Man muss Satire aushalten können, so etwas nennt sich Demokratie. Zur Demokratie gehöre das Recht auf Kritik, Satire und sogar Beleidigung. Das hat viel mit Selbstbewusstsein zu tun. Man kann sich selbst oder etwas mit dem man sich identifiziert nur dann satirisch betrachten, wenn man ein Mindestmaß an Selbstbewusstsein hat und nicht unter zu starken Minderwertigkeitskomplexen leidet.

Wer Karikaturen oder Satire nicht aushalten kann, kann in seiner Überzeugung nicht sonderlich gefestigt sein.

Auf den Punkt gebracht

Satire ist Ausdruck von Meinungsfreiheit. Ein Gut, das es zu schützen gilt.

Wenn Freiheit überhaupt etwas bedeutet, dann das Recht, anderen Leuten das zu sagen, was sie nicht hören wollen„, hat George Orwell gesagt.

Aber das kann man nur erreichen, wenn Kritik (an welcher Religion auch immer), zum Beispiel in Form von Karikaturen, als Teil des öffentlichen Diskurses wahrgenommen und akzeptiert wird.

Satire gegen die Religion ist wichtig, weil und soweit sich die Religion ihrerseits Kritik an der Gesellschaft leistet.

Lachen, bis die Jihadisten kommen

Man kann Witze über alles machen! Nur nicht über Mohammed, über Allah, über den Koran, über die Schriften?

Mit Salman Rushdie und den „satanischen Versen“ schien 1988/89 alles anzufangen. Im zunehmend säkularen Europa war das Thema Blasphemie vor 2004 nur noch selten zu einem Streitpunkt oder Rechtsfall geworden – schon gar nicht in diesem Ausmaß. Die Ermordung des niederländischen Regisseurs und Publizisten Theo Van Goghs im Jahr 2004 war ein Wendepunkt. Das künstlerische und kulturelle Leben in Europa denkt an Einschüchterungen und Selbstzensur: Europaweit werden Artikel oder Kunstwerke zurückgehalten oder zurückgezogen, Ausstellungen geschlossen bzw. Opern nicht aufgeführt – aus Angst vor möglichen Reaktionen von Islamisten. Kritiker „solch einer Selbstzensur“ sprachen von Kapitulation und Erpressung.
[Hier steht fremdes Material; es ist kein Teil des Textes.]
(** With every element linked once, [MoveToBack] always yields the other
    elements in their order, then [e]. *)
Lemma MoveToBack_spec e l :
  NoDup l → e ∈ l → MoveToBack e l = Remove e l ++ [e].
Proof.
  intros Hnd Hin. unfold MoveToBack. rewrite decide_True by done.
  destruct (decide (last l = Some e)) as [Hl|]; [|done].
  apply last_Some in Hl as [l' ->].
  apply NoDup_app in Hnd as (_ & Hd & _).
  rewrite Remove_app_last; [done|].
  intros Hx. apply (Hd _ Hx). by apply list_elem_of_singleton.
Qed.

End GoListFacts.

(** ** The invariant of the store *)

Section Invariant.

Context {V CB : Type} (CalcLen : iface V → Z).
Implicit Types (f : fifo V CB) (e p : ptr) (k : string) (v : iface V).
Implicit Types (en : entry V).

Lemma sumZ_perm (l1 l2 : list Z) : l1 ≡ₚ l2 → sumZ l1 = sumZ l2.
Proof.
  induction 1 as [|x l1 l2 _ IH|x y l|l1 l2 l3 _ IH1 _ IH2]; simpl; lia.
Qed.

Lemma sumZ_cons (x : Z) (l : list Z) : sumZ (x :: l) = (x + sumZ l)%Z.
Proof. done. Qed.

Lemma sumZ_app (l1 l2 : list Z) : sumZ (l1 ++ l2) = (sumZ l1 + sumZ l2)%Z.
Proof. induction l1 as [|x l1 IH]; simpl; lia. Qed.

Lemma New_wf m (cb : option CB) : wf CalcLen (New CB m cb).
Proof.
  split; simpl.
  - constructor.
  - by intros p ?%elem_of_nil.
  - intros k p. rewrite lookup_empty. split; [done|].
    by intros [?%elem_of_nil _].
  - done.
Qed.

(** What [removeElement] leaves of the store: [e] unlinked, its size taken
    off [usedBytes], its key out of the index. *)
Lemma removeElement_store f e en :
  heap f !! e = Some en →
  (removeElement CalcLen (Some e) f).1 =
  mkFifo (maxBytes f) (onEvicted f) (sub (usedBytes f) (CalcLen (value en)))
    (Remove e (ll f)) (delete (key en) (cache f)) (heap f).
Proof.
  intros He. unfold removeElement. simpl. rewrite He. simpl.
  by destruct (onEvicted f) eqn:Hcb; simpl; unfold set_cache, set_usedBytes, set_ll; simpl; rewrite ?Hcb.
Qed.

Lemma removeElement_wf f e :
  wf CalcLen f → e ∈ ll f → wf CalcLen (removeElement CalcLen (Some e) f).1.
Proof.
  intros [Hnd Hheap Hidx Hused] Hin.
  destruct (Hheap e Hin) as [en He].
  rewrite (removeElement_store f e en He).
  split; simpl.
  - by apply Remove_NoDup.
  - intros p [Hp _]%elem_of_Remove; [|done]. by apply Hheap.
  - intros k p. rewrite elem_of_Remove by done. split.
    + intros Hk. apply lookup_delete_Some in Hk as [Hne Hk].
      apply Hidx in Hk as (Hp & en' & Hen' & Hkey).
      split; [split; [done|] | by exists en'].
      intros ->. congruence.
    + intros ((Hp & Hpe) & en' & Hen' & Hkey).
      apply lookup_delete_Some. split.
      * intros Heq. apply Hpe.
        assert (cache f !! k = Some p) as H1 by (apply Hidx; eauto).
        assert (cache f !! k = Some e) as H2 by (apply Hidx; eauto).
        congruence.
      * apply Hidx; eauto.
  - unfold sub. rewrite Hused, wrap_sub_l. f_equal.
    rewrite (sumZ_perm _ _ (fmap_Permutation (size_at CalcLen f) _ _
      (Remove_perm e (ll f) Hin))).
    rewrite fmap_cons, sumZ_cons. unfold size_at at 1. rewrite He.
    unfold entry_Len.
    change (size_at CalcLen (mkFifo _ _ _ _ _ (heap f))) with (size_at CalcLen f).
    lia.
Qed.

Lemma DelOldest_wf f : wf CalcLen f → wf CalcLen (DelOldest CalcLen f).1.
Proof.
  intros Hwf. unfold DelOldest, Front.
  destruct (ll f) as [|e l] eqn:Hl; simpl; [done|].
  apply removeElement_wf; [done|]. rewrite Hl. by left.
Qed.

Lemma Del_wf f k : wf CalcLen f → wf CalcLen (Del CalcLen k f).1.
Proof.
  intros Hwf. unfold Del.
  destruct (cache f !! k) as [e|] eqn:Hk; [|done].
  apply removeElement_wf; [done|]. by apply (wf_index Hwf) in Hk as [? _].
Qed.

Lemma Set_known f k v e en :
  cache f !! k = Some e → heap f !! e = Some en →
  Set_ CalcLen k v f = (updated CalcLen e en v f, []).
Proof. intros Hk He. unfold Set_. rewrite Hk. simpl. by rewrite He. Qed.

Lemma Set_new f k v :
  cache f !! k = None →
  Set_ CalcLen k v f =
  if (maxBytes f >? 0)%Z && (usedBytes (pushed CalcLen k v f) >? maxBytes f)%Z
  then DelOldest CalcLen (pushed CalcLen k v f)
  else (pushed CalcLen k v f, []).
Proof. intros Hk. unfold Set_. by rewrite Hk. Qed.

Lemma wf_lt f p : wf CalcLen f → p ∈ ll f → (p < length (heap f))%nat.
Proof.
  intros Hwf Hp. destruct (wf_heap Hwf p Hp) as [en Hen].
  by apply lookup_lt_Some in Hen.
Qed.

Lemma size_at_pushed f k v p :
  (p < length (heap f))%nat →
  size_at CalcLen (pushed CalcLen k v f) p = size_at CalcLen f p.
Proof. intros Hp. unfold size_at. simpl. by rewrite lookup_app_l. Qed.

Lemma size_at_updated_ne f e en v p :
  p ≠ e → size_at CalcLen (updated CalcLen e en v f) p = size_at CalcLen f p.
Proof.
  intros Hp. unfold size_at. simpl. by rewrite list_lookup_insert_ne.
Qed.

Lemma fmap_ext_elem {A B} (g h : A → B) (l : list A) :
  (∀ x, x ∈ l → g x = h x) → g <$> l = h <$> l.
Proof.
  intros H. apply list_fmap_ext. intros i x Hi. apply H.
  by apply list_elem_of_lookup_2 in Hi.
Qed.

Lemma pushed_wf f k v :
  wf CalcLen f → cache f !! k = None → wf CalcLen (pushed CalcLen k v f).
Proof.
  intros Hwf Hk. pose proof (λ p, wf_lt f p Hwf) as Hlt.
  destruct Hwf as [Hnd Hheap Hidx Hused].
  split; simpl.
  - apply NoDup_app. split; [done|]. split; [|apply NoDup_singleton].
    intros x Hx ->%list_elem_of_singleton. apply Hlt in Hx. lia.
  - intros p [Hp| ->%list_elem_of_singleton]%elem_of_app.
    + rewrite lookup_app_l by auto. auto.
    + rewrite list_lookup_middle; eauto.
  - intros k' p. rewrite elem_of_app, list_elem_of_singleton. split.
    + intros Hk'. apply lookup_insert_Some in Hk' as [[<- <-]|[Hne Hk']].
      * split; [by right|]. eexists. by rewrite list_lookup_middle.
      * apply Hidx in Hk' as (Hp & en & Hen & Hkey).
        split; [by left|]. exists en. by rewrite lookup_app_l by auto.
    + intros ([Hp| ->] & en & Hen & Hkey).
      * rewrite lookup_app_l in Hen by auto.
        assert (cache f !! k' = Some p) as Hc by (apply Hidx; eauto).
        rewrite lookup_insert_ne; [done|]. congruence.
      * rewrite list_lookup_middle in Hen by done.
        injection Hen as <-. simpl in Hkey. subst k'.
        apply lookup_insert_eq.
  - unfold add. rewrite Hused, wrap_add_l. f_equal.
    rewrite fmap_app, sumZ_app.
    rewrite (fmap_ext_elem (size_at CalcLen (pushed CalcLen k v f))
      (size_at CalcLen f)) by (intros; apply size_at_pushed; auto).
    f_equal. simpl. unfold size_at. simpl.
    rewrite list_lookup_middle by done. unfold entry_Len. simpl. lia.
Qed.

Lemma updated_wf f k v e en :
  wf CalcLen f → cache f !! k = Some e → heap f !! e = Some en →
  wf CalcLen (updated CalcLen e en v f).
Proof.
  intros [Hnd Hheap Hidx Hused] Hk He.
  assert (e ∈ ll f) as Hin by (by apply Hidx in Hk as [? _]).
  assert (e < length (heap f))%nat as Hlt by (by apply lookup_lt_Some in He).
  split; simpl.
  - by rewrite MoveToBack_perm.
  - intros p. rewrite MoveToBack_perm. intros Hp.
    destruct (decide (p = e)) as [->|Hne].
    + rewrite list_lookup_insert_eq by done. eauto.
    + rewrite list_lookup_insert_ne by done. auto.
  - intros k' p. rewrite MoveToBack_perm, Hidx.
    destruct (decide (p = e)) as [->|Hne].
    + rewrite list_lookup_insert_eq by done. split.
      * intros (Hp & en' & Hen' & Hkey). split; [done|].
        eexists. split; [done|]. simpl. congruence.
      * intros (Hp & en' & Hen' & Hkey). split; [done|].
        exists en. split; [done|]. injection Hen' as <-. done.
    + by rewrite list_lookup_insert_ne by done.
  - unfold add, sub. rewrite Hused, wrap_sub_l, wrap_add_l. f_equal.
    rewrite (sumZ_perm _ _ (fmap_Permutation _ _ _ (MoveToBack_perm e (ll f)))).
    rewrite (sumZ_perm _ _ (fmap_Permutation (size_at CalcLen f) _ _
      (Remove_perm e (ll f) Hin))).
    rewrite (sumZ_perm _ _ (fmap_Permutation
      (size_at CalcLen (updated CalcLen e en v f)) _ _
      (Remove_perm e (ll f) Hin))).
    rewrite !fmap_cons, !sumZ_cons.
    rewrite (fmap_ext_elem (size_at CalcLen (updated CalcLen e en v f))
      (size_at CalcLen f) (Remove e (ll f))).
    + unfold size_at at 1 3. simpl. rewrite He.
      rewrite list_lookup_insert_eq by done. unfold entry_Len. simpl. lia.
    + intros x [_ Hx]%elem_of_Remove; [|done]. by apply size_at_updated_ne.
Qed.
Dass gerade Satire und Religion leicht in Spannung geraten, haben Künstler immer wieder erfahren. So löste in Österreich der Karikaturist Gerhard Haderer einen Skandal aus, als er Jesus als liebenswerten Weihrauch-Kiffer darstellte. Pop-Queen Madonna sorgte für Wirbel, als sie sich während einer Bühnenshow an ein mit Spiegeln besetztes Kreuz hängen ließ und den Papst einlud, ihr Konzert in Rom zu besuchen. Muss man es gutheißen, wenn Femen-Aktivistinnen im Kölner Dom auf den Altar hüpfen? Natürlich nicht, aber man muss es ertragen. Dasselbe gilt auch für die Mohammed-Karikaturen.

Der Koran an sich enthält aber kein dezidiertes Abbildungsverbot des Propheten. Nur die Anbetung von Götterbildern – also der Götzenverehrung – ist strikt untersagt. Denn wie bei anderen monotheistischen Religionen ist der Hintergedanke jener, dass nicht das Bild wichtiger wird als das, was es repräsentiert.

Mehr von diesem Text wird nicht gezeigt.